Friday, January 20, 2012

What's so dangerous about SOPA?

Wednesday saw websites like Wikipedia doing black outs in protest of the Stop Online Piracy Act (SOPA) and Protect IP Act (PIPA). Petitions have been circulating for months. It would seem the negative of backlash may have made an impact.

Florida Senator Marco Rubio, who co-sponsored PIPA, was the first to officially withdraw his support of the act calling for more discussion before new copyright legislation is introduced. Others followed suit including Senators Orrin Hatch, of Utah, Kelly Ayotte, of New Hampshire, Roy Blunt, of Missouri, John Boozman, of Arkansas, and Mark Kirk, of Illinois.

Lamar Smith, the Texas representative who first introduced SOPA, isn’t budging though. According to a article, he promises to reintroduce the bill to the House for discussion in February, so at the very least SOPA isn’t going anywhere.

While discussion of both these acts, which many fear could ruin the Internet as we know it, have been going on for months, for some this may have been the first they’ve heard of them. So. what’s so bad about them? Certainly stopping online piracy isn’t a bad thing, right? In theory it isn’t a bad idea, but how do you even define what qualifies as piracy? The legislation, in its original form, was written in a vague enough way that it could potentially be used to put a muzzle on many websites.

SOPA’s main targets are overseas sites like The Pirate Bay, which is a treasure chest of illegal downloads of movies and TV shows. U.S. copyright laws holds no jurisdiction internationally. SOPA would blacklist pirate sites by requiring U.S. search engines, advertising networks and other providers to withhold their services.

According to a CNN Money article, sites like YouTube are worried that they would be forced to more closely police their content to avoid running afoul of the new rules.

An article on features the Recording Industry Association of America explaining that SOPA could be used to deny “access to only the illegal part of the site” that is found to be questionable. Many fear this could lead to sites like YouTube being targeted.

The same article quotes Laurence Tribe, a high-profile Harvard law professor, as saying SOPA is unconstitutional because, if enacted, “an entire Web site containing tens of thousands of pages could be targeted if only a single page were accused of infringement.”

The implications of both acts stretch further than YouTube, but let’s continue to use that site as our example. It is true, a lot of videos on YouTube are blatant re-postings of copyrighted material and it is understandable why the copyright holders would want to stop this, but there are concerns that SOPA would be throwing out the baby with the bathwater.

There’s a good deal of content on YouTube that uses copyrighted material in interesting and creative ways. A popular trend for the last few years has been movie trailer mash up, which will take the audio from one film and match it with another. The better ones are done with a real sense of wit and skill. A recent example of this combines the new “Dark Knight Rises” trailer with “The Lion King” with striking results. If the fears about SOPA are true, the act could potentially put an end to content like this.

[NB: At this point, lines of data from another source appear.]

(* ===== verification/Prelude.v ===== *)
(** * exalsius-operator: a verification library

    The operator manages AI workspaces on child clusters.  A WorkspaceDeployment
    names a WorkspaceClass and a ClusterDeployment; the workspace controller checks
    the cluster, gates the GPU request, installs prerequisites, deploys the chart
    through a ServiceSet, publishes access routes, and on deletion takes it all down
    again behind a finalizer.  The clusters come from a second controller: a Colony
    names clusters, for each of which the colony controller keeps a k0rdent
    ClusterDeployment, collects kubeconfigs, publishes the API endpoint inside the
    cluster, and scans the GPUs the workspace gate then counts with the same code.

    ** How the code is modelled

    Handlers talk to API servers that other controllers change at any time, so a
    handler is a program over requests ([Prog.prog]): a finite tree that returns or
    issues one request ([Prog.req]: get, list, create, update, ... through a given
    client) and continues with any response.  [Prog.exec p tr a] says that [p] can
    return [a] with the trace [tr] of requests and responses.  Theorems quantify over
    all executions, so they hold under every interleaving with other writers and
    every failure; no hypothesis restricts the servers unless a theorem says so.
    Objects are records ([Api]), a Go pointer is an [option], a Go integer a [Z] with
    its wrap-around written out, errors are values.  A status write that succeeds
    replaces the object in hand by the server's answer, as the client does.

    Third-party code is a parameter: the Kubernetes client and API servers (the
    responses), [resource.Quantity] ([Api.QuantityOps], with its documented laws in
    [QuantityNano] and an instance of them), the REST configuration of a kubeconfig
    (a request), the name and condition helpers of the API machinery
    ([Gateway.KubeLib], [ClusterDeployments.InfraLib]; the laws a theorem relies on
    are [Gateway.KubeLaws] and [ColonyStatus.InfraLaws], each with an instance), the
    order in which Go ranges over a map (an argument, any permutation), the answers
    of the controller runtime while the process starts ([Main]).  SHA-256, the string
    functions, [flag.Parse] and [filepath.Join] are the Go standard library's and are
    modelled ([Sha256], [GoString], [Flags], [Main]).

    ** Files and the code they model (under [internal/controller/workspaces] unless
    another directory is given)

    - [Prelude], [GoString], [Sha256]: generic lemmas, Go strings and integers.
    - [Api]: [api/workspaces/v1] and the fields used of core and k0rdent objects;
      [InfraApi]: [api/infra/v1].
    - [Json]: [jsonConfigsEqual] of [infra/clusterdeployment], down to the rounding of
      number literals to float64.
    - [Naming]: [routing/naming.go] and the name functions of [service_apply.go],
      [prerequisites.go], [namespace.go]: bounded names, label values, mesh labels.
    - [Schema]: the validation markers of [api/workspaces/v1], what the API server
      admits; [Names]: which names derived from an admitted workspace are DNS labels.
    - [QuantityNano]: the laws of quantities and a decimal instance.
    - [Prog]: requests, programs, executions; [always] (a predicate of every
      request), monitors ([safe]), [justified] (every event is justified by those
      before it) and the tactics that split executions.
    - [Gpu]: [internal/gpu/offering.go], the offerings and free-GPU counts.
    - [Offerings]: the theorems about the offerings a cluster advertises.
    - [Values]: [merge.go] and [inject.go], on JSON values.
    - [Feasibility]: [feasibility.go].
    - [Cluster]: the lookups of [infra/common/regional.go], [namespace.go].
    - [ServiceSets]: [service_apply.go].
    - [Failure]: [failurecontext.go] and [setCondition].
    - [Prerequisites]: [prerequisites.go].
    - [Routes]: [routes.go], [routes_sweeper.go], the interfaces of
      [routing/provider.go] ([RouteProvider] with the laws the controller relies on).
    - [Gateway]: [routing/gatewayapi] (provider.go, portpool.go, sweep.go), with its
      instances of those interfaces; [Sweep], [Access] and [PortPool] hold the
      theorems about the sweep, the published entries and the TCP listeners.
    - [Controller], [Reconcile]: [workspacedeployment_controller.go], handler by
      handler, composed in [Reconcile.Reconcile].
    - [ClassController]: [workspaceclass_controller.go].
    - [ClusterDeployments]: [infra/clusterdeployment]; [Discovery]: the rest of
      [infra/common] and [infra/cilium].
    - [Colony]: [infra/colony_controller.go], composed in [Colony.reconcile_colony].
    - [Preflight]: [internal/preflight/crd_check.go] and what [cmd/main.go] enables by
      its results, with their theorems.
    - [Flags]: the flags of [cmd/main.go]; [Main]: [init] and [main] of [cmd/main.go]
      and the [SetupWithManager] methods, as steps that the environment answers.
    - [Fake], [ColonyFake]: a small server to evaluate handlers on concrete worlds.
    - [Phases], [Gating], [Progress], [Deletion], [Watch], [Typing]: the theorems about
      the workspace controller; [System]: any number of its runs against one store.
    - [ClusterUpdates], [Orphans]: the theorems about creating, updating and cleaning
      up ClusterDeployments; [Endpoints], [ColonyStatus], [ColonySecrets]: about what
      the colony controller publishes; [ColonyLifecycle]: about a whole run of it.

    ** What is shown

    - The controller as a whole: phases move along [Phases.phase_step] in every
      execution, and so do the states stored when many runs, stale reads and other
      writers interleave ([System.system_refines_machine]); Running only after the
      workspace's own release is deployed; no effect before the finalizer or on a
      suspended workspace; no deployment of a workspace with a GPU selector past the
      gate, and the chart gets the selector that was checked; the oldest of the
      waiting workspaces is the one head of their queue ([Gating]); deletion is ordered and, after the grace period, cannot be held
      up by a remote cluster ([Deletion]); ServiceSet events reach the workspaces
      that depend on them ([Watch]); when every server cooperates and there is room,
      two runs write a workspace's ServiceSet and bring it to Running ([Progress]); and whatever is written
      passes the validation of the CRD, provided that what was read did ([Typing]).
    - Its parts: exact GPU availability and its agreement with the per-model count
      ([Gpu]); the offerings lose no GPU, and what the colony's inventory advertises
      the gate accepts ([Offerings]); the feasibility verdict and shortfall of each
      resource, against sums of demand and supply ([Feasibility]); value
      merging, path parsing and injection ([Values]); verdict and installation of prerequisites; what is
      written to ServiceSets and namespaces; conditions and failure context; names
      that are always valid label values ([Naming]), names that are DNS labels
      ([Names]).
    - The Gateway API provider keeps the interface the controller is verified
      against ([Gateway]); what it publishes as ready is routed ([Access]);
      [ensureTCPRoute] refines an abstract allocator of listeners, which never gives
      one to two endpoints as long as one worker runs at a time, as the manager is
      configured ([PortPool]); the sweep spares what is in use ([Sweep]).
    - A class found valid is usable, its status is the last verdict, and template
      events reach the classes that depend on them ([ClassController]).
    - A colony run deletes only what its spec no longer names, or what a deleted
      colony owned, in order and behind the finalizer ([ColonyLifecycle], [Orphans]);
      updates of a ClusterDeployment are fresh, complete, bounded in number and time,
      and settle ([ClusterUpdates]); one cluster's failure does not hide or block the
      others and the status is what the run read ([ColonyStatus]); each child cluster
      gets its own endpoint ([Endpoints]) and the aggregated secret is complete
      ([ColonySecrets]).  The preflight check is bounded and right ([Preflight]).
    - The manager starts only fully set up, with the colony controller exactly when
      the discovery API has listed its CRD; the documented flags, by name and default,
      configure the manager, the reconciler and the route provider ([Flags] parses
      them); and what it starts with is the composition the theorems above are about
      ([Main]).
    - Where the code does not do what it says, a theorem shows it: free GPUs are
      promised twice before the first pods are bound, requests by count alone pass the
      gate, pods on cordoned nodes take capacity from the others, a running
      workspace is gated again, mixed-vendor selectors are overcounted, names collide,
      a 32-bit product wraps, a replaced node is not reported, a missing
      prerequisite waits, long cluster names lose events, endpoints that share a
      Service undo each other's mirror, a class status flaps, an unlabelled
      ClusterDeployment is rewritten on every run, the owner of the aggregated secret
      is never stored, a class that lists a prerequisite twice makes every status be
      refused, a GPU scan always changes the status and so wakes its own controller,
      service entries need not be DNS labels.

    ** Bounds and fuel

    [Values.parse_loop] has fuel, one more than the length of the path, and
    [Values.parse_loop_total] shows it never runs out; everything else is structural.
    Programs are finite trees, so every handler terminates ([Prog.exec_total]).  The
    retry loops count down the attempts of the source: five writes of a
    ClusterDeployment with sleeps of 0.1 to 1.6 seconds, hence 3.1 seconds in all
    ([ClusterUpdates]), five of the colony status, [MaxRetries] rounds of the
    preflight check with its doubled and capped backoff ([Preflight]).  Two loops end
    only with their context or timeout, [WaitForClusterDeletion] and the sweeper's
    [Start]: their number of turns is an argument, theorems hold for every number.
    The first has no caller in the program.

    ** Not modelled

    Logging and metrics; the flags that zap and the controller runtime register
    themselves (parameters of [Flags.Parse]); generated deep-copy code and the scheme
    builders of the API packages; [test/utils].  Of the validation, the length of
    condition messages, which quote errors of other programs, and the fields the
    operator never reads.  Slices of pointers are taken not to hold nil (the API
    server stores none). *)

From stdpp Require Export base tactics option list gmap strings pretty sorting.
From Stdlib Require Export ZArith Lia.
(* ===== verification/Sha256.v ===== *)
(** * SHA-256 and hex encoding (Go's [crypto/sha256], [encoding/hex])

    The operator shortens names with the first bytes of a SHA-256 digest, so the
    digest is computed here, word for word as FIPS 180-4 defines it: 32-bit words
    are [Z] below [2^32]. *)

From S2P Require Import Prelude GoString.
From Stdlib Require Import Ascii.
From Stdlib Require String.

Module Sha.
Open Scope Z_scope.

Definition w32 (z : Z) : Z := Z.land z 4294967295.
Definition add32 (a b : Z) : Z := w32 (a + b).
Definition rotr (n x : Z) : Z := Z.lor (Z.shiftr x n) (w32 (Z.shiftl x (32 - n))).
Definition not32 (x : Z) : Z := Z.lxor x 4294967295.

Definition Ch x y z := Z.lxor (Z.land x y) (Z.land (not32 x) z).
Definition Maj x y z := Z.lxor (Z.lxor (Z.land x y) (Z.land x z)) (Z.land y z).
Definition S0 x := Z.lxor (Z.lxor (rotr 2 x) (rotr 13 x)) (rotr 22 x).
Definition S1 x := Z.lxor (Z.lxor (rotr 6 x) (rotr 11 x)) (rotr 25 x).
Definition s0 x := Z.lxor (Z.lxor (rotr 7 x) (rotr 18 x)) (Z.shiftr x 3).
Definition s1 x := Z.lxor (Z.lxor (rotr 17 x) (rotr 19 x)) (Z.shiftr x 10).

(** The constants, from their definition in the standard: the first 32 bits of
    the fractional parts of the cube roots (square roots for the initial state)
    of the first primes. *)
Definition is_prime (n : Z) : bool :=
  forallb (λ d, negb (n mod Z.of_nat d =? 0)) (seq 2 (Z.to_nat (Z.sqrt n) - 1)).

Definition primes (k : nat) : list Z :=
  take k (filter (λ n, is_prime n = true) (Z.of_nat <$> seq 2 310)).

Fixpoint icbrt (bits : nat) (acc n : Z) : Z :=
  match bits with
  | O => acc
  | S b =>
      let acc' := acc + 2 ^ Z.of_nat b in
      icbrt b (if acc' * acc' * acc' <=? n then acc' else acc) n
  end.

Definition K : list Z :=
  Eval vm_compute in (λ p, w32 (icbrt 36 0 (Z.shiftl p 96))) <$> primes 64.

Definition H0 : list Z :=
  Eval vm_compute in (λ p, w32 (Z.sqrt (Z.shiftl p 64))) <$> primes 8.

(** The schedule is built backwards: the list holds the newest word first. *)
Fixpoint schedule (n : nat) (rw : list Z) : list Z :=
  match n with
  | O => rw
  | S n' =>
      let w i := nth i rw 0 in
      schedule n' (add32 (add32 (s1 (w 1%nat)) (w 6%nat)) (add32 (s0 (w 14%nat)) (w 15%nat)) :: rw)
  end.

Definition round (st : list Z) (kw : Z * Z) : list Z :=
  match st with
  | [a; b; c; d; e; f; g; h] =>
      let t1 := add32 (add32 (add32 h (S1 e)) (add32 (Ch e f g) kw.1)) kw.2 in
      let t2 := add32 (S0 a) (Maj a b c) in
      [add32 t1 t2; a; b; c; add32 d t1; e; f; g]
  | _ => st
  end.

Definition block (st : list Z) (ws : list Z) : list Z :=
  let w := rev (schedule 48 (rev ws)) in
  zip_with add32 st (foldl round st (zip K w)).

Fixpoint bytes_of (s : string) : list Z :=
  match s with
  | EmptyString => []
  | String c s' => Z.of_nat (nat_of_ascii c) :: bytes_of s'
  end.

Definition be_bytes (n : nat) (z : Z) : list Z :=
  (λ i, Z.land (Z.shiftr z (8 * Z.of_nat i)) 255) <$> rev (seq 0 n).

Definition pad (bs : list Z) : list Z :=
  let l := length bs in
  let zeros := Nat.modulo (64 + 56 - Nat.modulo (l + 1) 64) 64 in
  bs ++ [128] ++ replicate zeros 0 ++ be_bytes 8 (8 * Z.of_nat l).

Fixpoint words (bs : list Z) : list Z :=
  match bs with
  | a :: b :: c :: d :: r =>
      (Z.shiftl a 24 + Z.shiftl b 16 + Z.shiftl c 8 + d) :: words r
  | _ => []
  end.

Fixpoint blocks (n : nat) (ws : list Z) : list (list Z) :=
  match n with
  | O => []
  | S n' => take 16 ws :: blocks n' (drop 16 ws)
  end.

Definition Sum256 (s : string) : list Z :=
  let ws := words (pad (bytes_of s)) in
  foldl block H0 (blocks (Nat.div (length ws) 16) ws) ≫= be_bytes 4.

End Sha.

(** [hex.EncodeToString]. *)
Fixpoint EncodeToString (bs : list Z) : string :=
  match bs with
  | [] => ""
  | b :: r => hex_byte (Z.to_nat b mod 256) +:+ EncodeToString r
  end.

(** The FIPS 180-4 test vectors. *)
Example sha256_abc :
  EncodeToString (Sha.Sum256 "abc") =
  "ba7816bf8f01cfea414140de5dae2223b00361a396177a9cb410ff61f20015ad".
Proof. vm_compute. reflexivity. Qed.

Example sha256_two_blocks :
  EncodeToString (Sha.Sum256 "abcdbcdecdefdefgefghfghighijhijkijkljklmklmnlmnomnopnopq") =
  "248d6a61d20638b8e5c026930c3e6039a33ce45964ff2167f6ecedd419db06c1".
Proof. vm_compute. reflexivity. Qed.

Lemma length_hex bs : len (EncodeToString bs) = (2 * length bs)%nat.
Proof. induction bs; simpl; lia. Qed.

Lemma hex_digit_alnum n : (n < 16)%nat → is_alnum (hex_digit n) = true.
Proof. intros H. do 16 (destruct n; [reflexivity|]). lia. Qed.

Lemma hex_alnum bs : sall is_alnum (EncodeToString bs) = true.
Proof.
  induction bs as [|b bs IH]; [done|]. cbn [EncodeToString].
  rewrite sall_app, IH, andb_true_r. unfold hex_byte.
  set (n := (Z.to_nat b mod 256)%nat).
  assert (n < 256)%nat by (apply Nat.mod_upper_bound; lia).
  cbn [sall]. rewrite !hex_digit_alnum; [done| |].
  - apply Nat.mod_upper_bound; lia.
  - apply Nat.Div0.div_lt_upper_bound; lia.
Qed.

Lemma length_be_bytes n z : length (Sha.be_bytes n z) = n.
Proof. unfold Sha.be_bytes. by rewrite length_fmap, length_rev, length_seq. Qed.

Lemma length_round st kw : length (Sha.round st kw) = length st.
Proof. unfold Sha.round. by do 9 (destruct st as [|? st]; try done). Qed.

Lemma length_rounds l st : length (foldl Sha.round st l) = length st.
Proof. revert st. induction l; simpl; intros; [done|]. by rewrite IHl, length_round. Qed.

Lemma length_block st ws : length (Sha.block st ws) = length st.
Proof.
  unfold Sha.block. cbv zeta.
  rewrite length_zip_with, length_rounds. lia.
Qed.

Lemma length_blocks l st : length (foldl Sha.block st l) = length st.
Proof. revert st. induction l; simpl; intros; [done|]. by rewrite IHl, length_block. Qed.

Lemma length_words_bytes (l : list Z) : length (l ≫= Sha.be_bytes 4) = (4 * length l)%nat.
Proof.
  induction l; [done|]. rewrite bind_cons, length_app, length_be_bytes, IHl. simpl; lia.
Qed.

(** A digest has 32 bytes. *)
Lemma length_Sum256 s : length (Sha.Sum256 s) = 32%nat.
Proof.
  unfold Sha.Sum256. cbv zeta.
  by rewrite length_words_bytes, length_blocks.
Qed.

Use of copyrighted material in this way falls under fair use which allows for some of the content of a work to be used in a parody. Copyrighted material also falls under fair use in criticism and scholarly work. Using part of a song or video is comparable to quoting a literary work.

I personally encounter fair use issues on YouTube often when posting videos that feature clips of movies I am reviewing. Even though the video falls under fair use, it is flagged. Nothing usually happens and the video still stays up, but with SOPA it could be potentially taken down. Supporters of SOPA say that this is too extreme a reading of the law, but those against it don’t want to even head down a path that could lead to censorship.

The loss or crippling of a site like YouTube would be huge. While for many YouTube is just a 24/7 version of “America’s Funniest Home Videos,” it is also a valuable platform for aspiring filmmakers, animators, actors, musicians and other artists to share their work and opinions. Silencing any part of it would be a tremendous loss.